START DATASET
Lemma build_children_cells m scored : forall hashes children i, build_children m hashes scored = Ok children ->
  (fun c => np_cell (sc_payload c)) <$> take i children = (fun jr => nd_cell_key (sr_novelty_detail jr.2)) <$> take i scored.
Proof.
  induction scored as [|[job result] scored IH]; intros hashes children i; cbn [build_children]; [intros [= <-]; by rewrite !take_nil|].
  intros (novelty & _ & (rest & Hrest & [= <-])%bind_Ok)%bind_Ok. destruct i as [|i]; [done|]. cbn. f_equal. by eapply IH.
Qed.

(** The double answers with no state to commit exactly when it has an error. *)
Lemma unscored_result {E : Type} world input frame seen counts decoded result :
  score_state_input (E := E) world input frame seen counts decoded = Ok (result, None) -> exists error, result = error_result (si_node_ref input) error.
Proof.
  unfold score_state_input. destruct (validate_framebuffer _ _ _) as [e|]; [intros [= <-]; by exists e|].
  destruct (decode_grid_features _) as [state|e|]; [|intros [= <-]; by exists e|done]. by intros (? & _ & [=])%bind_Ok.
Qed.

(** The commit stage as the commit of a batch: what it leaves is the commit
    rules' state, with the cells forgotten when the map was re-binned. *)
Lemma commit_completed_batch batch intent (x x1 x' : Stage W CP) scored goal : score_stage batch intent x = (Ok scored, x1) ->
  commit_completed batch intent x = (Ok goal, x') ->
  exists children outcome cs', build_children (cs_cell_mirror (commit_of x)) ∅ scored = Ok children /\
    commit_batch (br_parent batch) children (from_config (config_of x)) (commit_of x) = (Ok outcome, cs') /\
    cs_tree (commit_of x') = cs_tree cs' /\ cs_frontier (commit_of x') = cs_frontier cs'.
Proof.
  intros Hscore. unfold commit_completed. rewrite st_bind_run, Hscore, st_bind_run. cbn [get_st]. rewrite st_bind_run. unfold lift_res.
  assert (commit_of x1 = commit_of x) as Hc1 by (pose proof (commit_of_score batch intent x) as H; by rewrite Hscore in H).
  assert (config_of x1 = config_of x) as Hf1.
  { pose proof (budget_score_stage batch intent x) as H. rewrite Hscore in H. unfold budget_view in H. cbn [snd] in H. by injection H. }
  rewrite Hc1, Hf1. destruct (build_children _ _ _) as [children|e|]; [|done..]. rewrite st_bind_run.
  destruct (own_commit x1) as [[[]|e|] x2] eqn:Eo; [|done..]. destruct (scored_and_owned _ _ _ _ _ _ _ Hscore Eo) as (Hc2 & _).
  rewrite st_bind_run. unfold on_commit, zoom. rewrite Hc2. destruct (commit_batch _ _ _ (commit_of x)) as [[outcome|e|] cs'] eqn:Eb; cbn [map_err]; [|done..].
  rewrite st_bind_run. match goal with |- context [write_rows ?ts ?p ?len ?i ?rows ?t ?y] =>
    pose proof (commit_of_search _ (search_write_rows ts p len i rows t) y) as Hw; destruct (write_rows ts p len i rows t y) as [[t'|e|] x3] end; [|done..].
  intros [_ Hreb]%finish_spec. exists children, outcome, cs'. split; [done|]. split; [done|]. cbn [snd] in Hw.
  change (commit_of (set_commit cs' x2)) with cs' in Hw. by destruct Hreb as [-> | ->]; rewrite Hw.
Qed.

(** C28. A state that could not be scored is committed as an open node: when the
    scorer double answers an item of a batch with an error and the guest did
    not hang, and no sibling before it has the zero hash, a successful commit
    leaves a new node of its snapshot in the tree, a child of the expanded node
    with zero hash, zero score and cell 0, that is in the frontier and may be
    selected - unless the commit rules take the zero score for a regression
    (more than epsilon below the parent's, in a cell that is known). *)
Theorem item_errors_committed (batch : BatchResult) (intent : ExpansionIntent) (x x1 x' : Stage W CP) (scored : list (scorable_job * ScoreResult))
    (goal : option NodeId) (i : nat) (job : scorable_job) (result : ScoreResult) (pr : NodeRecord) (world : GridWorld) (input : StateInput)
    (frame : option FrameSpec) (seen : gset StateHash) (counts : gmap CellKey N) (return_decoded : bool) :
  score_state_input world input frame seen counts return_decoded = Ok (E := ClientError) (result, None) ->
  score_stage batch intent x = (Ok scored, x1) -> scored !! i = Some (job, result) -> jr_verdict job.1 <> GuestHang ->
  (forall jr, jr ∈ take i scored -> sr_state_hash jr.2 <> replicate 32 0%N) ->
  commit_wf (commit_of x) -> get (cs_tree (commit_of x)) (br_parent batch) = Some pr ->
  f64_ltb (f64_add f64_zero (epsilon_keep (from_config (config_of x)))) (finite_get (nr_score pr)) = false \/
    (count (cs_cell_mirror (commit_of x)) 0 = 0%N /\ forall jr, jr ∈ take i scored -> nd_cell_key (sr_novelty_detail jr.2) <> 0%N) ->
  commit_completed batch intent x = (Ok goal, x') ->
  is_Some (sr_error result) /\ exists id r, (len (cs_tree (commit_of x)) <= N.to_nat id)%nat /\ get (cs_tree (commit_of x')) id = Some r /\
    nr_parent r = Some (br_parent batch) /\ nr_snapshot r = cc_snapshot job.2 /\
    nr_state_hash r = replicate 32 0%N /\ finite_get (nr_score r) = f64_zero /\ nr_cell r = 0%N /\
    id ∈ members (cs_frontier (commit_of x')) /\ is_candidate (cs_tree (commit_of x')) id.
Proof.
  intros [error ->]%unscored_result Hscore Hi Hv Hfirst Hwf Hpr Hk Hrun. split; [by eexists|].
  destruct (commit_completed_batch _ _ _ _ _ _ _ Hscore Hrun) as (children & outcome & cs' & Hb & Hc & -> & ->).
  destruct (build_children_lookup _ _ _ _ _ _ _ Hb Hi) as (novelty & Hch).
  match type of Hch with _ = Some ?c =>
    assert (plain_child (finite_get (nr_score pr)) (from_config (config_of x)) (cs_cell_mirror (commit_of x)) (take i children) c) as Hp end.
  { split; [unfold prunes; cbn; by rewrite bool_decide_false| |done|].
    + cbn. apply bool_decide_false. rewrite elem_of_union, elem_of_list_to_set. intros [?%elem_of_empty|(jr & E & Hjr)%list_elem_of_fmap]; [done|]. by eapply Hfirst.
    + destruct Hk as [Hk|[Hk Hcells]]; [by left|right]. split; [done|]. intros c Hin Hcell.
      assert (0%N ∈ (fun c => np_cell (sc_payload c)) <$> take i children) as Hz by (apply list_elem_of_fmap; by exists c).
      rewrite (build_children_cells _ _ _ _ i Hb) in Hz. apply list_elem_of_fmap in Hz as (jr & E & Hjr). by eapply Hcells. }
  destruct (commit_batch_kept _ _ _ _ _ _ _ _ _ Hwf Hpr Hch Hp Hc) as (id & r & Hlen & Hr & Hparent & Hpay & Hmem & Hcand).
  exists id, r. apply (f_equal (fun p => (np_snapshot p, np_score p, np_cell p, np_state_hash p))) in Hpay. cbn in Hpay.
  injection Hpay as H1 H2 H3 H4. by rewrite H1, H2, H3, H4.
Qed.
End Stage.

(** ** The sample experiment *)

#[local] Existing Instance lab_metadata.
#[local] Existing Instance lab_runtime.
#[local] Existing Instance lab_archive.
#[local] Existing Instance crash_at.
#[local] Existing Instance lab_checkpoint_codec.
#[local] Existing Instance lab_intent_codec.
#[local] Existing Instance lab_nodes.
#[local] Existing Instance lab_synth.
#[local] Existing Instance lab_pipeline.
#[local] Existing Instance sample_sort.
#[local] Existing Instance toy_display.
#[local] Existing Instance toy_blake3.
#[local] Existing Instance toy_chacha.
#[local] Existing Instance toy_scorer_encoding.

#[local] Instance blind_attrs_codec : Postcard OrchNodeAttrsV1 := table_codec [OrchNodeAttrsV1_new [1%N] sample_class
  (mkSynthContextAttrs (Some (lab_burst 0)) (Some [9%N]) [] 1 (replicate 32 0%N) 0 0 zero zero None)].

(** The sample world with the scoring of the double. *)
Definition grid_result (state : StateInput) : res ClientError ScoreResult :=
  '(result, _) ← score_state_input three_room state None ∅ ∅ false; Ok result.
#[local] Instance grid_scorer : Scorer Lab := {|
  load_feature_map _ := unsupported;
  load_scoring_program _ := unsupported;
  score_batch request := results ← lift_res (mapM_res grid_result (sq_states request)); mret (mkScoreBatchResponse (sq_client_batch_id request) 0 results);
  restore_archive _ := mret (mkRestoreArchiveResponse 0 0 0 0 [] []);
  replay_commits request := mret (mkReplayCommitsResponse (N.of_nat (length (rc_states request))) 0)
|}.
END DATASET
START DATASET
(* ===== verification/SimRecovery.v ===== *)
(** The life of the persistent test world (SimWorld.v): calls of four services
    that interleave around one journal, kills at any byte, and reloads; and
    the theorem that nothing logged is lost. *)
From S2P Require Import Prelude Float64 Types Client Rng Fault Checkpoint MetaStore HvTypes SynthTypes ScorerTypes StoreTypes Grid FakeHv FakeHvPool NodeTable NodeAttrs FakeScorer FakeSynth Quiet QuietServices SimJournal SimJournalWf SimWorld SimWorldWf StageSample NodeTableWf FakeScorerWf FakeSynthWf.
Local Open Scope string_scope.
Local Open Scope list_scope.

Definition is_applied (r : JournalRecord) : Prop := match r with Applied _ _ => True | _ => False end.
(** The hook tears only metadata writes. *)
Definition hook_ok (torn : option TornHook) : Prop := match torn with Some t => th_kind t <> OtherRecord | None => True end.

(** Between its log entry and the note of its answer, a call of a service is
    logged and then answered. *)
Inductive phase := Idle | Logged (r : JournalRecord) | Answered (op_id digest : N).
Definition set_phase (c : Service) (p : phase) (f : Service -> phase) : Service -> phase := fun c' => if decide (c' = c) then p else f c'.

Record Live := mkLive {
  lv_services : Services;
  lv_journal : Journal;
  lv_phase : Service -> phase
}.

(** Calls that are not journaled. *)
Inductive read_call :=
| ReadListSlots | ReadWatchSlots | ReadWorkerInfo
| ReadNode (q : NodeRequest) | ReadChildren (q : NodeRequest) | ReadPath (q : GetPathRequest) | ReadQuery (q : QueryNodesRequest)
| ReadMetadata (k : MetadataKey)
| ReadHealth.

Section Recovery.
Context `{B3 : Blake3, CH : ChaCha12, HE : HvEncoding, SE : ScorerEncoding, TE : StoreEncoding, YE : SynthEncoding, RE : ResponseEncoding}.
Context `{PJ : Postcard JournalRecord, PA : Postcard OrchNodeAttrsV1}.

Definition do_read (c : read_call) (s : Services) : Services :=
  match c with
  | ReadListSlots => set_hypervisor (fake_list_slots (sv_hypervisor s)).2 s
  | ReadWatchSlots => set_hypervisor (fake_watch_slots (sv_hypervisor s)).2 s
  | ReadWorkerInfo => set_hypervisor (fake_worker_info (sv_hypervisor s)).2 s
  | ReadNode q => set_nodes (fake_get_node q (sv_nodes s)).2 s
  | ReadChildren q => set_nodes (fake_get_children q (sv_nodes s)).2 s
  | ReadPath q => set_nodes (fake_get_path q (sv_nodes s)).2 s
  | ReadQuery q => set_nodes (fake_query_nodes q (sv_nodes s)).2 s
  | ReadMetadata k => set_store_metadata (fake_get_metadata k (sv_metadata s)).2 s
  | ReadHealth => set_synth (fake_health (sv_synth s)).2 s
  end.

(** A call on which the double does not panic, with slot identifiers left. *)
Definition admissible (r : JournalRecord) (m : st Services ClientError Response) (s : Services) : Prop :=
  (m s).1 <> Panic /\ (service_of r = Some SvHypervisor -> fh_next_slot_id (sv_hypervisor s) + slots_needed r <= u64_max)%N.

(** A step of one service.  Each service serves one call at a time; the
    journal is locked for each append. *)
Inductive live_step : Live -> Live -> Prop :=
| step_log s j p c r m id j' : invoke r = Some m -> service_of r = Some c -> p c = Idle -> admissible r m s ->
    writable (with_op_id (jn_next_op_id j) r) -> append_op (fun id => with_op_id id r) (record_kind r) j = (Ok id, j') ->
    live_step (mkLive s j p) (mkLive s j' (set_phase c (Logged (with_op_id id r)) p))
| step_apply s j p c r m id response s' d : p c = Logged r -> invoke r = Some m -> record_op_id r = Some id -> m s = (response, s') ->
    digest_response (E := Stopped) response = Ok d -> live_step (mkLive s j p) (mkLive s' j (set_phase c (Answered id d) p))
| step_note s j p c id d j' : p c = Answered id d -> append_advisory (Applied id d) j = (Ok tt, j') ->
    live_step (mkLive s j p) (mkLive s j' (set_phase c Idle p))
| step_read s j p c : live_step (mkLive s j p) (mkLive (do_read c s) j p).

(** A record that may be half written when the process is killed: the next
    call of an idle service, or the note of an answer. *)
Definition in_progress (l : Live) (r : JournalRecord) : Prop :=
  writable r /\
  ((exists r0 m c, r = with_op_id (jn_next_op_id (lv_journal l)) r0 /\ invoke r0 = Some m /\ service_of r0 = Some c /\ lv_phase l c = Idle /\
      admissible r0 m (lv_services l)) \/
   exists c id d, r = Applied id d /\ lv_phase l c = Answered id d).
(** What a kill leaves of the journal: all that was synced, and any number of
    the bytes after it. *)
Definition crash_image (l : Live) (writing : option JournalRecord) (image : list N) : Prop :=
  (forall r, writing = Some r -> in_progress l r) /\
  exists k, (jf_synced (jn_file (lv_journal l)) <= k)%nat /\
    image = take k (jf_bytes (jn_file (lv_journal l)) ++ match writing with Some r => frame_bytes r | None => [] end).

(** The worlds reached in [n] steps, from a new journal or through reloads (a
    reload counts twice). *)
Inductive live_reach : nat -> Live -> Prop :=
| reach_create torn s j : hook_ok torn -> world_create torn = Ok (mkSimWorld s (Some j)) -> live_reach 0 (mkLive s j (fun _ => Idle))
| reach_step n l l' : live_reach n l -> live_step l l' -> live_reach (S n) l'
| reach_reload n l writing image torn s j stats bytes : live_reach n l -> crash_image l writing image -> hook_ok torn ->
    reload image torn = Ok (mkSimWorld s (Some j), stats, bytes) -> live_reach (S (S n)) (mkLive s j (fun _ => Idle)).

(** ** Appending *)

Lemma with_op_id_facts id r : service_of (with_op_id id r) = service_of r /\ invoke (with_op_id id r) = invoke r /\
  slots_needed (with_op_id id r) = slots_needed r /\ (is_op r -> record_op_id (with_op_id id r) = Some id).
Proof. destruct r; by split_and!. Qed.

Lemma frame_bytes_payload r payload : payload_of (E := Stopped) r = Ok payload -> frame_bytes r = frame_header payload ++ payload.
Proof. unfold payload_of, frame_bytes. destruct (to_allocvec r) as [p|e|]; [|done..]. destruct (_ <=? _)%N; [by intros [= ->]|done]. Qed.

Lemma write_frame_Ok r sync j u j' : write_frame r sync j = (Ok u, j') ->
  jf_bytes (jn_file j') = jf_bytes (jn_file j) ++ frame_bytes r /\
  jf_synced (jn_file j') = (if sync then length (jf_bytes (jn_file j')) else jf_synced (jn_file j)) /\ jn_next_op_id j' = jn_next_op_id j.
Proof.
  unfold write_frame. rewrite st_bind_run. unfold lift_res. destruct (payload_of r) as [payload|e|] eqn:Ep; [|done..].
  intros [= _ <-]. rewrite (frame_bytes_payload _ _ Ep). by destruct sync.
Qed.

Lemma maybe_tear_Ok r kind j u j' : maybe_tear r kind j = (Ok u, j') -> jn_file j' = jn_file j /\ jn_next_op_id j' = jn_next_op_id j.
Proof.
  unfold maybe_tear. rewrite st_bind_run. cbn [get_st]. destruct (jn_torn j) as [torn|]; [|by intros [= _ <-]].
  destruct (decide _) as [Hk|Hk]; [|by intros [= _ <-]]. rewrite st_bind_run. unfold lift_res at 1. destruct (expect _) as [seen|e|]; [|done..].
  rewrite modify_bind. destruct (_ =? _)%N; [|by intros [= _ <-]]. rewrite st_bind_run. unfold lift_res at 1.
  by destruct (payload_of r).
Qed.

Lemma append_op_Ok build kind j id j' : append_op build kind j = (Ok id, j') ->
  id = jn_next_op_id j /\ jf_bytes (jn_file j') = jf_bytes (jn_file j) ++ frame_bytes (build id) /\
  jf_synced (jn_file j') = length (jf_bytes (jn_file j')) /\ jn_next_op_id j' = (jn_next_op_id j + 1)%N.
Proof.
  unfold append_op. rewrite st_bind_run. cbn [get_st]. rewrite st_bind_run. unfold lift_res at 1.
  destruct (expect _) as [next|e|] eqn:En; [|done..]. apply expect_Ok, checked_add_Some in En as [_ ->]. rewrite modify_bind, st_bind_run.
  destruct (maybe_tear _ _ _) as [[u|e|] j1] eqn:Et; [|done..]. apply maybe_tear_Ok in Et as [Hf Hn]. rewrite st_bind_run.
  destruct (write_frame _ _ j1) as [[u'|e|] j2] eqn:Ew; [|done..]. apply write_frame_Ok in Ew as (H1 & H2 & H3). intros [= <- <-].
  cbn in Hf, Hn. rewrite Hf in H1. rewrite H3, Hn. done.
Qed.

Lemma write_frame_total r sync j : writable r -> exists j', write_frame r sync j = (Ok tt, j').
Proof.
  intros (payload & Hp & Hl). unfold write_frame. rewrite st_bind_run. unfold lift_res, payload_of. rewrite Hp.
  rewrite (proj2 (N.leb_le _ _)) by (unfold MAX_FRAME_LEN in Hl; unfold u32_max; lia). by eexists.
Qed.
END DATASET
## EXERCISE
Report the lines above that have the word "Lemma" in them.

## RESPONSE FOR THIS EXERCISE
Lemma build_children_cells m scored : forall hashes children i, build_children m hashes scored = Ok children ->
Lemma unscored_result {E : Type} world input frame seen counts decoded result :
Lemma commit_completed_batch batch intent (x x1 x' : Stage W CP) scored goal : score_stage batch intent x = (Ok scored, x1) ->
Lemma with_op_id_facts id r : service_of (with_op_id id r) = service_of r /\ invoke (with_op_id id r) = invoke r /\
Lemma frame_bytes_payload r payload : payload_of (E := Stopped) r = Ok payload -> frame_bytes r = frame_header payload ++ payload.
Lemma write_frame_Ok r sync j u j' : write_frame r sync j = (Ok u, j') ->
Lemma maybe_tear_Ok r kind j u j' : maybe_tear r kind j = (Ok u, j') -> jn_file j' = jn_file j /\ jn_next_op_id j' = jn_next_op_id j.
Lemma append_op_Ok build kind j id j' : append_op build kind j = (Ok id, j') ->
Lemma write_frame_total r sync j : writable r -> exists j', write_frame r sync j = (Ok tt, j').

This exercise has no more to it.